### The task
Pull each line with the string "induction" from the entries.

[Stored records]
== Segment start ==
Lemma split_on_join_inv d l :
  l <> [] -> Forall (fun p => d ∉ p) l -> split_on d (join [d] l) = l.
Proof.
  intros Hne H. induction H as [|p l Hp _ IH]; [done|].
  destruct l as [|q l]; [by apply split_on_single|].
  change (join [d] (p :: q :: l)) with (p ++ d :: join [d] (q :: l)).
  rewrite split_on_app by done. by rewrite IH.
Qed.

Lemma strip_prefix_Some p s r : strip_prefix p s = Some r <-> s = p ++ r.
Proof.
  revert s. induction p as [|a p IH]; intros s; cbn.
  - split; intros H; congruence.
  - destruct s as [|b s]; [by split|]. case_decide; subst.
    + rewrite IH. split; intros; congruence.
    + split; [done|]. intros; congruence.
Qed.

Lemma strip_suffix_Some p s r : strip_suffix p s = Some r <-> s = r ++ p.
Proof.
  unfold strip_suffix. destruct (strip_prefix (reverse p) (reverse s)) as [q|] eqn:E; cbn.
  - apply strip_prefix_Some in E. apply (f_equal reverse) in E.
    rewrite reverse_involutive, reverse_app, reverse_involutive in E. subst s. split.
    + by intros [= <-].
    + intros H%app_inv_tail. by subst.
  - split; [done|]. intros ->. rewrite reverse_app in E.
    by rewrite (proj2 (strip_prefix_Some _ _ _) eq_refl) in E.
Qed.

(** ** Lemmas: ASCII case *)

Lemma to_ascii_lowercase_char_idem c :
  to_ascii_lowercase_char (to_ascii_lowercase_char c) = to_ascii_lowercase_char c.
Proof.
  unfold to_ascii_lowercase_char, is_ascii_uppercase.
  repeat case_bool_decide; try done; lia.
Qed.

Lemma to_ascii_lowercase_idem s :
  to_ascii_lowercase (to_ascii_lowercase s) = to_ascii_lowercase s.
Proof.
  unfold to_ascii_lowercase. rewrite map_map. apply map_ext, to_ascii_lowercase_char_idem.
Qed.

Lemma eq_ignore_ascii_case_refl s : eq_ignore_ascii_case s s = true.
Proof. by apply bool_decide_eq_true_2. Qed.

Lemma eq_ignore_ascii_case_spec a b :
  eq_ignore_ascii_case a b = true <-> to_ascii_lowercase a = to_ascii_lowercase b.
Proof. apply bool_decide_eq_true. Qed.

Lemma digit_not_whitespace c : is_ascii_digit c = true -> is_whitespace c = false.
Proof.
  unfold is_ascii_digit, is_whitespace. rewrite bool_decide_eq_true. intros.
  rewrite !orb_false_iff, !bool_decide_eq_false. lia.
Qed.

#[export] Hint Resolve eq_ignore_ascii_case_refl trim_trim : driver.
== Segment end ==
### Output of the task
  intros Hne H. induction H as [|p l Hp _ IH]; [done|].
  revert s. induction p as [|a p IH]; intros s; cbn.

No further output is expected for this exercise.